Big news everybody! Your humble correspondent has decided to take the plunge and have some of his "work" published.
Someone I know is starting up a Kindle (ebook) Publishing arm and asked me to come along. He'll do the actual hard work of getting my "work" out there to the public while my job will be to come up with enough booger jokes to make Dave Barry jealous.
Actually, during a pitch meeting I had with him, I threw out some ideas I had for some books, which would make both of us insanely rich (or just insane).
- Teenage vampires and werewolves in a town in the Pacific Northwest.
- Teenage wizards at a wizard college in England. The protagonist has a scar on his forehead
- A man beats a beautiful young woman for sexual pleasure but it is okay because he is rich and handsome.
- A teenage girl kills a woman for her shoes and with three friends look to kill again.
- The creation of the universe until the end of time.
Unfortunately, it seems that all of those ideas have been turned into books. However, I have some other ideas.
I will be working on a book about growing up in East Cobb County (Georgia) in the seventies called Wierd.
It was a time in which East Cobb went from being the outer hinterlands of Atlanta (Neal Boortz used to say Cobb County was the armpit of Georgia) to a fancy-smancy suburb.
For some reason, everyone I went to school with, even the brainiacs, misspelled the word "weird". (Also, for some reason, this word appeared a lot in my yearbook as in "Alan, you ain't too wierd. Ha, Ha. Seriously, don't call.") Hence the title: Wierd.
This book will have some audience participation. If anyone has a NON-LIBELOUS story about Wheeler High School and the students in the 70's, please feel free to message me on Facebook or leave a comment at the end of this blog.
Another idea I have is called My Presidents in which I review the Presidents from Eisenhower to Obama. It is hard writing a good Eisenhower joke, by the way.
I'm also tossing around an idea called Father of The Groom. As everyone knows, my son is getting married and my idea is to give fathers of the groom some advice on that big day because all I've heard is "Show up and sit down".
However, just to get a little personal here, I really appreciate the nice comments people make about the blog and my writing. I'm sort of like a humor writing version of "Mr. Tanner".

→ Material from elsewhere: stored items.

(** C8 on the code. If a three-dimensional input has more channels than
    the model expects and the alpha path does not apply, [upscale] logs
    the warning "Truncating image channels" and hands the network the
    picture [kept], whose pixels are the first [last_in_nc] samples of
    the input's pixels and nothing else, as a tensor of [last_in_nc]
    planes; it returns the rescaled answer whenever the network answers,
    and an error only when the network raises it.  [run], around a
    splitter that upscales the whole picture at once, then completes when
    the answer has two, three or four channels; when the answer has one
    channel, as that of a network with one channel in and out, [run]
    raises TypeError in [Image.fromarray] after the truncation. *)
Theorem C8_truncation
    (auto_split_upscale :
       int_array -> (int_array -> M (array3 Q)) -> Z -> option nat ->
       M (array3 Q * nat))
    (self : Upscale) (img : int_array) (a : array3 Q) (c : nat)
    (t : tensor) (depth : nat) :
  normalize img = Arr3 a ->
  wf_image c a ->
  takes_alpha_path self (Arr3 a) = false ->
  (last_in_nc self < c)%nat ->
  exists kept : array3 Q,
    Forall2 (Forall2 (first_samples (last_in_nc self))) a kept /\
    length (to_tensor kept) = last_in_nc self /\
    upscale self img
    = ([Warning "Truncating image channels"; ModelCall (to_tensor kept)],
       match model self (to_tensor kept) with
       | Ok answer => Ok (rescale (of_tensor answer))
       | Raise e => Raise e
       end) /\
    (input self = img ->
     seamless self = None ->
     auto_split_upscale img (upscale self) (last_scale self) None
     = (r <- upscale self img ;; ret (r, depth)) ->
     model self (to_tensor kept) = Ok t ->
     (wf_image 1 (of_tensor t) ->
      run auto_split_upscale self
      = ([SplitCall None; Warning "Truncating image channels";
          ModelCall (to_tensor kept)],
         Raise TypeError)) /\
     (forall k : nat,
        (2 <= k <= 4)%nat -> wf_image k (of_tensor t) ->
        run auto_split_upscale self
        = ([SplitCall None; Warning "Truncating image channels";
            ModelCall (to_tensor kept)],
           Ok (amap astype_uint8 (rescale (of_tensor t)))))).
Proof.
  intros Hn Hwf Hp Hlt.
  pose proof (wf_image_nchan _ _ Hwf) as Hc.
  destruct (channels_upto_first (last_in_nc self) c a Hwf ltac:(lia))
    as [Hfirst Hkept].
  assert (Hup : upscale self img
                = ([Warning "Truncating image channels";
                    ModelCall (to_tensor (channels_upto (last_in_nc self) a))],
                   match model self
                           (to_tensor (channels_upto (last_in_nc self) a))
                   with
                   | Ok answer => Ok (rescale (of_tensor answer))
                   | Raise e => Raise e
                   end)).
  { rewrite (truncating_run self img a Hn Hp) by (rewrite Hc; exact Hlt).
    cbn [bind emit ret app]. rewrite process_run.
    destruct (model self (to_tensor (channels_upto (last_in_nc self) a)));
      reflexivity. }
  exists (channels_upto (last_in_nc self) a).
  split; [exact Hfirst|]. split; [now apply to_tensor_planes|].
  split; [exact Hup|].
  intros Hin Hseam Hsplit Hmodel.
  assert (Hprep : prepare self = Ok img).
  { unfold prepare. rewrite Hin, Hseam.
    destruct img as [d [g|a0]]; [discriminate Hn|reflexivity]. }
  rewrite Hup, Hmodel in Hsplit. cbn [bind ret app] in Hsplit.
  pose proof (run_prepared auto_split_upscale self img _ _ Hprep Hsplit)
    as Hrun.
  rewrite Hseam in Hrun.
  split.
  - intros Hone. rewrite Hrun.
    rewrite (Image_fromarray_channels 1); [reflexivity|].
    unfold rescale. now do 2 apply wf_image_amap.
  - intros k Hk Hwfk. rewrite Hrun.
    rewrite (Image_fromarray_channels k);
      [|unfold rescale; now do 2 apply wf_image_amap].
    destruct Hk as [Hlo Hhi].
    apply Nat.leb_le in Hlo, Hhi. now rewrite Hlo, Hhi.
Qed.

Lemma C8_truncation_witness :
  exists kept : array3 Q,
    Forall2 (Forall2 (first_samples 1)) (unit_samples bgr_picture) kept /\
    length (to_tensor kept) = 1%nat /\
    upscale demo_mono bgr_picture
    = ([Warning "Truncating image channels"; ModelCall (to_tensor kept)],
       match model demo_mono (to_tensor kept) with
       | Ok answer => Ok (rescale (of_tensor answer))
       | Raise e => Raise e
       end) /\
    (input demo_mono = bgr_picture ->
     seamless demo_mono = None ->
     probe_splitter bgr_picture (upscale demo_mono) 1 None
     = (r <- upscale demo_mono bgr_picture ;; ret (r, 2%nat)) ->
     model demo_mono (to_tensor kept)
     = Ok (to_tensor (channels_upto 1 (unit_samples bgr_picture))) ->
     (wf_image 1 (of_tensor (to_tensor (channels_upto 1
                                          (unit_samples bgr_picture)))) ->
      run probe_splitter demo_mono
      = ([SplitCall None; Warning "Truncating image channels";
          ModelCall (to_tensor kept)],
         Raise TypeError)) /\
     (forall k : nat,
        (2 <= k <= 4)%nat ->
        wf_image k (of_tensor (to_tensor (channels_upto 1
                                            (unit_samples bgr_picture)))) ->
        run probe_splitter demo_mono
        = ([SplitCall None; Warning "Truncating image channels";
            ModelCall (to_tensor kept)],
           Ok (amap astype_uint8
                 (rescale (of_tensor (to_tensor
                    (channels_upto 1 (unit_samples bgr_picture))))))))).
Proof.
  apply (C8_truncation probe_splitter demo_mono bgr_picture
           (unit_samples bgr_picture) 3
           (to_tensor (channels_upto 1 (unit_samples bgr_picture)))
           2%nat).
  - run_code.
  - check_shape.
  - reflexivity.
  - cbn. lia.
Defined.

(** The 2 x 2 BGR picture under the network with one channel in and
    out: [upscale] warns, passes the first channel alone and returns its
    answer; [run] then raises TypeError where the picture should be
    returned. *)
Example truncated_run_raises :
  upscale demo_mono bgr_picture
  = ([Warning "Truncating image channels";
      ModelCall [[[10 * 1 / 255; 40 * 1 / 255];
                  [70 * 1 / 255; 15 * 1 / 255]]]],
     Ok [[[10]; [40]]; [[70]; [15]]]) /\
  run probe_splitter demo_mono
  = ([SplitCall None; Warning "Truncating image channels";
      ModelCall [[[10 * 1 / 255; 40 * 1 / 255];
                  [70 * 1 / 255; 15 * 1 / 255]]]],
     Raise TypeError).
Proof. split; reflexivity. Qed.

(** On that picture the network sees three channels and the run ends
    with a three-channel result. *)
Example truncation_of_five_channels :
  upscale (demo five_channels None false false false (1 # 2) (1 # 5) None)
          five_channels
  = ([Warning "Truncating image channels";
      ModelCall [[[30 * 1 / 255]]; [[20 * 1 / 255]]; [[10 * 1 / 255]]]],
     Ok [[[10; 20; 30]]]).
Proof. reflexivity. Qed.

(** * Further properties of the pipeline *)

(** ** The crop at any scale *)

Lemma crop_window_length {A} (l : list A) (s : Z) :
  (0 <= s)%Z ->
  length (py_slice (16 * s) (16 * s + (Z.of_nat (length l) - 32 * s)) l)
  = Z.to_nat (Z.of_nat (length l) - 32 * s).
Proof.
  intros Hs. unfold py_slice, py_index.
  rewrite length_firstn, length_skipn.
  destruct (Z.ltb_spec (16 * s) 0); [lia|].
  destruct (Z.ltb_spec (16 * s + (Z.of_nat (length l) - 32 * s)) 0); lia.
Qed.

Lemma crop_window_nth {A} (l : list A) (s : Z) (i : nat) (d : A) :
  (0 <= s)%Z ->
  (i < Z.to_nat (Z.of_nat (length l) - 32 * s))%nat ->
  nth i (py_slice (16 * s) (16 * s + (Z.of_nat (length l) - 32 * s)) l) d
  = nth (Z.to_nat (16 * s) + i) l d.
Proof.
  intros Hs Hi. unfold py_slice, py_index.
  rewrite nth_firstn, nth_skipn.
  destruct (Z.ltb_spec (16 * s) 0); [lia|].
  destruct (Z.ltb_spec (16 * s + (Z.of_nat (length l) - 32 * s)) 0);
    [lia|].
  rewrite !Z.min_l by lia.
  destruct (Nat.ltb_spec i
              (Z.to_nat (16 * s + (Z.of_nat (length l) - 32 * s) - 16 * s)));
    [reflexivity|lia].
Qed.

Lemma py_slice_subset {A} (P : A -> Prop) (a b : Z) (l : list A) :
  Forall P l -> Forall P (py_slice a b l).
Proof.
  intros H. unfold py_slice. now apply Forall_take, Forall_drop.
Qed.

(** X1. [crop_seamless] at a scale >= 0 keeps exactly the window that
    starts 16*scale rows and columns in and is H - 32*scale high and
    W - 32*scale wide; a picture not larger than the two margins is
    cropped to nothing. *)
Theorem X1_crop_seamless_window {A} (img : list (list A)) (scale : Z) :
  (0 <= scale)%Z ->
  rectangular (width img) img ->
  height (crop_seamless img scale)
  = Z.to_nat (Z.of_nat (height img) - 32 * scale) /\
  rectangular (Z.to_nat (Z.of_nat (width img) - 32 * scale))
              (crop_seamless img scale) /\
  (forall (y x : nat) (d : A),
     (y < Z.to_nat (Z.of_nat (height img) - 32 * scale))%nat ->
     (x < Z.to_nat (Z.of_nat (width img) - 32 * scale))%nat ->
     nth x (nth y (crop_seamless img scale) []) d
     = nth (Z.to_nat (16 * scale) + x)
           (nth (Z.to_nat (16 * scale) + y) img []) d).
Proof.
  intros Hs Hrect. unfold crop_seamless, height.
  set (W := width img) in *.
  assert (Hrows : Forall (fun row : list A => length row = W)
                    (py_slice (16 * scale)
                       (16 * scale + (Z.of_nat (length img) - 32 * scale))
                       img))
    by (apply py_slice_subset; exact Hrect).
  split; [|split].
  - rewrite length_map. now apply crop_window_length.
  - unfold rectangular. apply Forall_map.
    eapply Forall_impl; [exact Hrows|].
    intros row Hrow. cbn beta. rewrite <- Hrow.
    now apply crop_window_length.
  - intros y x d Hy Hx.
    set (f := py_slice (16 * scale) (16 * scale + (Z.of_nat W - 32 * scale))).
    rewrite (nth_indep _ [] (f [])) by
      (rewrite length_map, crop_window_length; assumption).
    rewrite map_nth. rewrite crop_window_nth by assumption.
    assert (Hlen : length (nth (Z.to_nat (16 * scale) + y) img []) = W).
    { apply rectangular_nth; [exact Hrect|lia]. }
    unfold f. rewrite <- Hlen.
    apply crop_window_nth; [assumption|]. rewrite Hlen. exact Hx.
Qed.

Lemma X1_crop_seamless_window_witness :
  height (crop_seamless
            (copyMakeBorder bgr_2x2 16 16 16 16 BORDER_WRAP [0; 0; 0]%Z) 1)
  = Z.to_nat (Z.of_nat (height (copyMakeBorder bgr_2x2 16 16 16 16
                                  BORDER_WRAP [0; 0; 0]%Z)) - 32 * 1) /\
  rectangular
    (Z.to_nat (Z.of_nat (width (copyMakeBorder bgr_2x2 16 16 16 16
                                  BORDER_WRAP [0; 0; 0]%Z)) - 32 * 1))
    (crop_seamless
       (copyMakeBorder bgr_2x2 16 16 16 16 BORDER_WRAP [0; 0; 0]%Z) 1) /\
  (forall (y x : nat) (d : list Z),
     (y < Z.to_nat (Z.of_nat (height (copyMakeBorder bgr_2x2 16 16 16 16
                                  BORDER_WRAP [0; 0; 0]%Z)) - 32 * 1))%nat ->
     (x < Z.to_nat (Z.of_nat (width (copyMakeBorder bgr_2x2 16 16 16 16
                                  BORDER_WRAP [0; 0; 0]%Z)) - 32 * 1))%nat ->
     nth x (nth y (crop_seamless
                     (copyMakeBorder bgr_2x2 16 16 16 16 BORDER_WRAP
                        [0; 0; 0]%Z) 1) []) d
     = nth (Z.to_nat (16 * 1) + x)
           (nth (Z.to_nat (16 * 1) + y)
                (copyMakeBorder bgr_2x2 16 16 16 16 BORDER_WRAP
                   [0; 0; 0]%Z) []) d).
Proof.
  apply (X1_crop_seamless_window
           (copyMakeBorder bgr_2x2 16 16 16 16 BORDER_WRAP [0; 0; 0]%Z) 1).
  - lia.
  - vm_compute. repeat constructor.
Defined.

"Mr. Tanner" was a song by the late Harry Chapin. Young people today have never experienced a Harry Chapin song. Harry Chapin's songs were very long, depressing and made you want to step out in front of traffic. He made Leonard Cohen seem like Jerry Lewis.
In one song, he was driving a taxi and met an old lover that was really rich but she really wasn't happy. Then in the next song, he was rich but had to take a taxi to her shabby apartment.
Of course, his most famous song is about ignoring his kid and then when he gets old his kid ignores him. Or his kid drives a taxi. I don't know, they all kind of blended together.
"Mr. Tanner" is about a dry cleaner in Dayton, Ohio that was a good opera singer. Everybody told him he was great and one day he went to New York to make his debut. In any other decade but the 70's, the song would have ended Mr. Tanner becoming the greatest singer EVER in America. But since this was the 70's, Mr. Tanner's debut fell flat and he went back to Dayton to drive a taxi.
But the refrain of "Mr. Tanner" has always stuck with me.
I'm sort of like Mr. Tanner except I write jokes when discussing accounts. Humor is my life, not my livelihood. It makes me feel happy and good when I can get people to laugh. I joke from my heart and I joke from my soul. I don't know how funny I am. It just makes me whole.
But music was his life, it was not his livelihood,
and it made him feel so happy and it made him feel so good.
And he sang from his heart and he sang from his soul.
He did not know how well he sang; It just made him whole.
And I'm hoping this endeavor will make me a whole lot of money.